The payment system, dubbed Pix, was set up and is maintained by the central bank instead of private payments players, unlike similar systems in other countries. Since its launch in November, Pix is already handling a larger share of digital payments than its private-sector alternatives, advancing the regulator’s goal of spurring competition and getting more Brazilians to use financial services.
“Our concern is how can we make the system more competitive, more efficient?” said Roberto Campos Neto, president of the Central Bank of Brazil.
Although some of the banks who belonged to the old oligopoly are no doubt losing, many other firms are benefitting:
New entrants are expanding quickly and attracting both domestic and foreign investors, said Carlos Lobo, a partner at corporate law firm Hughes, Hubbard & Reed LLP.
“All companies in this ecosystem are seeing an absurd growth in their valuation. They are attracting foreign investors, who also like the regulation the central bank has in place.”
The benefit to welfare seems substantial. Suppose that payment systems are now taking a 2% fee. Whichever side of a transaction that is levied on, it is like a 2% tax in its distortionary effects. And it is like a 2% tax on top of other marginal tax rates in the narrower sense of taxes. An extra 2% added to the marginal tax rate would be a big deal. Ergo, a 2% payment fee is a big deal. If the government can make that go away, it is like a tax cut in its benefits for the economy.
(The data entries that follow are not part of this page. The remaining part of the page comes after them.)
(* ===== verification/Resources.v ===== *)
(** * The resource types ([resource/*.go])

    A spec entry of each type, the system accessors its checks read, and its
    [Validate].  A matcher field a spec does not set is [VNil].  [Validate] runs in
    the monad of the warnings: it may panic ([deprecateAtoI]), and a warning is
    written once per key.  The accessors are the results their calls return: the
    system behind them is not part of this file. *)

From S2P Require Import Prelude GoStrings Options Values Patterns Matchers Gomega Results.
From stdpp Require Import options.

(** ** Common parts of a spec entry *)

(** [DiscoveryMeta], and the fields every type declares. *)
Record DiscoveryMeta := MkDiscoveryMeta {
  dm_Register : string;
  dm_DependsOn : list string;
  dm_SkipReason : string }.

Record Common := MkCommon {
  c_DiscoveryMeta : DiscoveryMeta;
  c_Title : string;
  c_Meta : meta;
  c_id : string;
  c_Skip : bool }.

Definition common_SetID (id : string) (c : Common) : Common :=
  MkCommon (c_DiscoveryMeta c) (c_Title c) (c_Meta c) id (c_Skip c).
Definition common_SetSkip (c : Common) : Common :=
  MkCommon (c_DiscoveryMeta c) (c_Title c) (c_Meta c) (c_id c) true.

(** The [ID] of a type with an override field (the path of a file, the name of a
    group, ...): both when the override is set and differs from the key. *)
Definition display_id (id override : string) : string :=
  if bool_decide (override ≠ "" ∧ override ≠ id) then id +:+ ": " +:+ override else id.

(** The name looked up on the system: the override if set, else the key. *)
Definition effective_name (id override : string) : string :=
  if bool_decide (override ≠ "") then override else id.

(** ** What an accessor answers

    A value with an error beside it, where a caller uses the value although there is an
    error; elsewhere a [result]. *)
Definition answer (A : Type) : Type := A * option string.
Definition of_answer {A} (x : answer A) : result string A :=
  match x.2 with None => Ok x.1 | Some e => Err e end.

(** ** The monad of [Validate] *)

(** [inr]: the panic with its value. *)
Definition V (A : Type) : Type := warn_state → (A + string) * warn_state.

#[export] Instance V_ret : MRet V := λ A x s, (inl x, s).
#[export] Instance V_bind : MBind V := λ A B f m s,
  match m s with
  | (inl x, s) => f x s
  | (inr e, s) => (inr e, s)
  end.

Definition panic {A} (rec : string) : V A := λ s, (inr rec, s).
Definition warn (key msg : string) : V () := λ s, (inl (), warnSpecOnce key msg s).

(** [strconv.Atoi]: the integer, or the reason it is refused. *)
Definition digit_value (c : ascii) : option Z :=
  if (48 <=? byte_z c)%Z && (byte_z c <=? 57)%Z then Some (byte_z c - 48)%Z else None.
Fixpoint digits_value (acc : Z) (s : string) : option Z :=
  match s with
  | EmptyString => Some acc
  | String c s => d ← digit_value c; digits_value (acc * 10 + d)%Z s
  end.
Definition atoi_sign (s : string) : bool * string :=
  match s with
  | String c s' =>
    if Ascii.eqb c "-" then (true, s') else if Ascii.eqb c "+" then (false, s') else (false, s)
  | EmptyString => (false, s)
  end.
Definition Atoi (s : string) : result string Z :=
  let '(neg, digits) := atoi_sign s in
  match (if bool_decide (digits = "") then None else digits_value 0 digits) with
  | None => Err "invalid syntax"
  | Some n =>
    let n := if neg then (- n)%Z else n in
    if ((- 2 ^ 63 <=? n) && (n <? 2 ^ 63))%Z then Ok n else Err "value out of range"
  end.

(** [float64(i)] *)
Definition float64_of_Z (n : Z) : spec_float := binary_normalize 53 1024 n 0 false.

Section Resources.
Context `{Ext}.

(** [strconv.Atoi]'s error as [%v] prints it. *)
Definition atoi_error (s reason : string) : string :=
  "strconv.Atoi: parsing " +:+ x_quote s +:+ ": " +:+ reason.

Definition deprecateAtoI (depr : val) (desc : string) : V val :=
  match depr with
  | VStr s =>
    warn ("deprecated-atoi:" +:+ desc)
      ("DEPRECATION WARNING: " +:+ desc +:+ " should be an integer not a string");;
    match Atoi s with
    | Ok i => mret (VFloat (float64_of_Z i))
    | Err e => panic (atoi_error s e)
    end
  | _ => mret depr
  end.

(** The clock readings of the attributes, by property. *)
Context (tm : string → Z * Z).

(** [ValidateValue] with its readings of the clock. *)
Definition check (r : TypedResourceRead) (property : string) (expected : val) (actual : accessor)
    (skip : bool) : TestResult :=
  ValidateValue r property expected actual skip (tm property).1 (tm property).2.

(** [if isSet(i) { results = append(results, r) }] *)
Definition if_set (i : val) (r : TestResult) (results : list TestResult) : list TestResult :=
  if isSet i then results ++ [r] else results.

(** [if isSetWarnEmpty(i, desc, userSkip) { results = append(results, r) }] *)
Definition if_set_warn (i : val) (desc : string) (userSkip : bool) (r : TestResult)
    (results : list TestResult) : V (list TestResult) := λ s,
  let '(set, s) := isSetWarnEmpty i desc userSkip s in
  (inl (if set then results ++ [r] else results), s).

(** [if shouldSkip(results) { skip = true }] *)
Definition promote (skip : bool) (results : list TestResult) : bool :=
  if shouldSkip results then true else skip.

Definition read_of (typeName : string) (c : Common) (id : string) : TypedResourceRead :=
  MkRead typeName id (c_Title c) (c_Meta c).
(* ===== verification/Pool.v ===== *)
(** * The worker pool

    The goroutine structure shared by [validateParallel] ([validate.go]), each wave
    of [validateWithDependencies] ([dependency_scheduler.go]) and
    [runDiscoveryEntries] ([discovery_validate.go]): a feeder sends the items on an
    unbuffered channel and closes it; [n] workers receive an item, run it, record it
    in the shared state under a mutex, and send its outcome to the consumer; the
    caller waits for all workers.  A step relation, every interleaving included. *)

From S2P Require Import Prelude.
From stdpp Require Import options.

Section Pool.
Context {A B S : Type}.
(** What running an item yields, and what recording it does to the shared state. *)
Context (f : A → B) (record : A → S → S).

Inductive worker :=
| Idle                     (* receiving from the feeder *)
| Busy (a : A)             (* running [a] *)
| Sending (a : A) (b : B)  (* [a] is recorded; sending its outcome *)
| Done.                    (* saw the channel closed *)

Record pool := MkPool {
  queue : list A;
  workers : list worker;
  shared : S;
  emitted : list (A * B) }.

Inductive step : pool → pool → Prop :=
| step_take a q w1 w2 s out :
    step (MkPool (a :: q) (w1 ++ Idle :: w2) s out) (MkPool q (w1 ++ Busy a :: w2) s out)
| step_finish q w1 a w2 s out :
    step (MkPool q (w1 ++ Busy a :: w2) s out)
         (MkPool q (w1 ++ Sending a (f a) :: w2) (record a s) out)
| step_emit q w1 a b w2 s out :
    step (MkPool q (w1 ++ Sending a b :: w2) s out)
         (MkPool q (w1 ++ Idle :: w2) s (out ++ [(a, b)]))
| step_stop w1 w2 s out :
    step (MkPool [] (w1 ++ Idle :: w2) s out) (MkPool [] (w1 ++ Done :: w2) s out).

Definition initial (n : nat) (items : list A) (s : S) : pool :=
  MkPool items (replicate n Idle) s [].

(** [wg.Wait()] returns. *)
Definition finished (p : pool) : Prop := Forall (λ w, w = Done) (workers p).

(** ** Invariant *)

Definition busy_items (ws : list worker) : list A :=
  omap (λ w, match w with Busy a => Some a | _ => None end) ws.
Definition sending_items (ws : list worker) : list A :=
  omap (λ w, match w with Sending a _ => Some a | _ => None end) ws.

(** [order] is the sequence in which items were recorded. *)
Definition pool_inv (items : list A) (s0 : S) (p : pool) (order : list A) : Prop :=
  items ≡ₚ queue p ++ busy_items (workers p) ++ order ∧
  order ≡ₚ (emitted p).*1 ++ sending_items (workers p) ∧
  shared p = foldl (λ s a, record a s) s0 order ∧
  Forall (λ ab, ab.2 = f ab.1) (emitted p) ∧
  Forall (λ w, match w with Sending a b => b = f a | _ => True end) (workers p) ∧
  (Exists (λ w, w = Done) (workers p) → queue p = []).

Lemma busy_items_app ws ws' : busy_items (ws ++ ws') = busy_items ws ++ busy_items ws'.
Proof. apply omap_app. Qed.
Lemma sending_items_app ws ws' : sending_items (ws ++ ws') = sending_items ws ++ sending_items ws'.
Proof. apply omap_app. Qed.

Lemma busy_items_cons w ws :
  busy_items (w :: ws) = match w with Busy a => a :: busy_items ws | _ => busy_items ws end.
Proof. by destruct w. Qed.
Lemma sending_items_cons w ws :
  sending_items (w :: ws) = match w with Sending a _ => a :: sending_items ws | _ => sending_items ws end.
Proof. by destruct w. Qed.
#[local] Arguments busy_items : simpl never.
#[local] Arguments sending_items : simpl never.

(** Read off the items the workers hold. *)
Ltac worker_items :=
  rewrite ?busy_items_app, ?sending_items_app, ?busy_items_cons, ?sending_items_cons in *; cbn in *.

Lemma pool_inv_initial n items s : pool_inv items s (initial n items s) [].
Proof.
  assert (busy_items (replicate n Idle) = [] ∧ sending_items (replicate n Idle) = []) as [Hb Hs].
  { induction n as [|n IH]; [done|]. cbn. by rewrite busy_items_cons, sending_items_cons. }
  unfold pool_inv; cbn. rewrite Hb, Hs, app_nil_r. split_and!; [done..| |].
  - apply Forall_replicate. done.
  - intros (w & [-> _]%elem_of_replicate & ?)%Exists_exists. done.
Qed.

Lemma Exists_middle {T} (P : T → Prop) l1 x y l2 :
  ¬ P y → Exists P (l1 ++ y :: l2) → Exists P (l1 ++ x :: l2).
Proof. intros Hy. rewrite !Exists_app, !Exists_cons. naive_solver. Qed.

Lemma pool_inv_step items s0 p p' order :
  pool_inv items s0 p order → step p p' → ∃ order', pool_inv items s0 p' order'.
Proof.
  intros (Hq & Ho & Hs & He & Hw & Hd) Hstep. destruct Hstep; cbn in *;
    worker_items;
    apply Forall_app in Hw as [Hw1 [Hw0 Hw2]%Forall_cons_1].
  - exists order. unfold pool_inv; cbn; worker_items.
    split_and!; [| |done|done| |].
    + rewrite Hq. solve_Permutation.
    + done.
    + apply Forall_app. auto.
    + intros Hex. assert (a :: q = []); [|done]. apply Hd. (eapply Exists_middle; [|exact Hex]); done.
  - exists (order ++ [a]). unfold pool_inv; cbn; worker_items.
    split_and!; [| | |done| |].
    + rewrite Hq. solve_Permutation.
    + rewrite Ho. solve_Permutation.
    + by rewrite foldl_snoc, <-Hs.
    + apply Forall_app. auto.
    + intros Hex. apply Hd. (eapply Exists_middle; [|exact Hex]); done.
  - exists order. unfold pool_inv; cbn; worker_items. rewrite fmap_app; cbn.
    split_and!; [done| |done| | |].
    + rewrite Ho. solve_Permutation.
    + apply Forall_app. auto.
    + apply Forall_app. auto.
    + intros Hex. apply Hd. (eapply Exists_middle; [|exact Hex]); done.
  - exists order. unfold pool_inv; cbn; worker_items.
    split_and!; [done..| |done]. apply Forall_app. auto.
Qed.

(** ** What a run of the pool does *)

(** A run of the pool over [items]: from the initial state to one where every worker
    has stopped. *)
Definition pool_run (n : nat) (items : list A) (s : S) (p : pool) : Prop :=
  rtc step (initial n items s) p ∧ finished p.

Lemma pool_reachable_inv n items s p :
  rtc step (initial n items s) p → ∃ order, pool_inv items s p order.
Proof.
  intros Hr. cut (∀ q order, pool_inv items s q order → rtc step q p → ∃ order, pool_inv items s p order).
  { intros Hc. eapply Hc; [apply pool_inv_initial|done]. }
  clear Hr. intros q order Hq Hr. revert order Hq.
  induction Hr as [|q q' p Hs Hr IH]; intros order Hq; [by exists order|].
  destruct (pool_inv_step _ _ _ _ _ Hq Hs) as [order' Hq']. by apply (IH order').
Qed.

Lemma finished_items ws : Forall (λ w, w = Done) ws → busy_items ws = [] ∧ sending_items ws = [].
Proof. induction 1 as [|w ws -> _ [IH1 IH2]]; [done|]. by rewrite busy_items_cons, sending_items_cons. Qed.

Lemma length_workers_step p p' : step p p' → length (workers p') = length (workers p).
Proof. destruct 1; cbn; rewrite !length_app; done. Qed.

Lemma length_workers_rtc p p' : rtc step p p' → length (workers p') = length (workers p).
Proof. induction 1 as [|p q r Hs _ IH]; [done|]. by rewrite IH, (length_workers_step _ _ Hs). Qed.

(** Every item runs exactly once and its outcome is emitted exactly once; the shared
    state is that of recording the items one by one in some order. *)
Theorem pool_run_spec n items s p :
  0 < n → pool_run n items s p →
  ∃ order, order ≡ₚ items ∧ (emitted p).*1 ≡ₚ items ∧
    Forall (λ ab, ab.2 = f ab.1) (emitted p) ∧
    shared p = foldl (λ s a, record a s) s order.
Proof.
  intros Hn [Hr Hfin]. unfold finished in Hfin. destruct (pool_reachable_inv _ _ _ _ Hr) as (order & Hq & Ho & Hs & He & _ & Hd).
  destruct (finished_items _ Hfin) as [Hb Hsd]. rewrite Hb in Hq. rewrite Hsd, app_nil_r in Ho.
  assert (queue p = []) as Hnil.
  { apply Hd. pose proof (length_workers_rtc _ _ Hr) as Hlen. cbn in Hlen. rewrite length_replicate in Hlen.
    destruct (workers p) as [|w ws]; cbn in Hlen; [lia|].
    apply Forall_cons_1 in Hfin as [-> _]. by left. }
  rewrite Hnil in Hq. cbn in Hq. exists order. rewrite <-Ho. by rewrite Hq.
Qed.

(** ** No deadlock, and no endless run *)

Lemma pool_progress p : ¬ finished p → ∃ p', step p p'.
Proof.
  unfold finished. intros Hn. destruct p as [q ws s out]; cbn in *.
  apply not_Forall_Exists in Hn; [|intros w; destruct w; first [by left|by right]].
  apply Exists_exists in Hn as (w & Hw & Hnd). apply list_elem_of_split in Hw as (w1 & w2 & ->).
  destruct w as [|a|a b|]; [|eexists; apply step_finish|eexists; apply step_emit|by destruct Hnd].
  destruct q; eexists; [apply step_stop|apply step_take].
Qed.

Definition weight (w : worker) : nat :=
  match w with Idle => 1 | Busy _ => 3 | Sending _ _ => 2 | Done => 0 end.
Definition measure (p : pool) : nat := 4 * length (queue p) + sum_list_with weight (workers p).

Lemma step_measure p p' : step p p' → measure p' < measure p.
Proof. destruct 1; unfold measure; cbn; rewrite !sum_list_with_app; cbn; lia. Qed.

(** However the goroutines interleave, the pool stops after a bounded number of
    steps, and from any state it can be driven to the end. *)
Lemma pool_terminates p : ∃ p', rtc step p p' ∧ finished p'.
Proof.
  induction p as [p IH] using (induction_ltof1 _ measure).
  destruct (forallb (λ w, match w with Done => true | _ => false end) (workers p)) eqn:Hf.
  { exists p. split; [constructor|]. apply Forall_forall. intros w Hw.
    rewrite forallb_elem_of in Hf. specialize (Hf w Hw). by destruct w. }
  destruct (pool_progress p) as [q Hq].
  { intros Hfin. apply not_true_iff_false in Hf. apply Hf, forallb_elem_of. intros w Hw.
    unfold finished in Hfin. rewrite Forall_forall in Hfin. by rewrite (Hfin w Hw). }
  destruct (IH q) as (p' & Hr & Hp'); [by apply step_measure|].
  exists p'. split; [by econstructor|done].
Qed.

Lemma pool_steps_bounded n p p' : nsteps step n p p' → n ≤ measure p.
Proof.
  induction 1 as [|n p q r Hs _ IH]; [lia|]. apply step_measure in Hs. lia.
Qed.

End Pool.
Arguments worker : clear implicits.
Arguments pool : clear implicits.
Of course, another reason I am interested in making the electronic payment landscape more competitive is that when electronic payments (including payments with credit and debit cards) are a larger fraction of payments compared to paper currency transactions, then the modifications of paper currency policy needed to enable deep negative rates carry a lower political cost and hence are more likely to be used. And I see deep negative rates as something that could have saved us from most of the hit from the Great Recession. See:
Seeing digital cash in the context of opening up more monetary policy space points to one detail of how digital cash should be implemented: digital cash should have a nonzero interest rate. If, say, the rate was even as little as +3 basis points in a situation like today, that would at least set the precedent for a nonzero interest rate that could go negative at some point in the future. That would be better than to hardwire a zero interest rate into the payment system offerings of the government.
Central banks and other parts of governments should stop running away from negative rates and beginning explaining how wonderful they are. They help avoid recessions and thereby help savers: temporarily low rates lead to recovery and hither rates. Deep negative rates for a short time are better for savers than zero rates for years and years and years. Negative rates also help borrowers because borrowers are hurt by recessions and negative rates end recessions sooner. And they give borrowers more buying power during the recession when they need it most.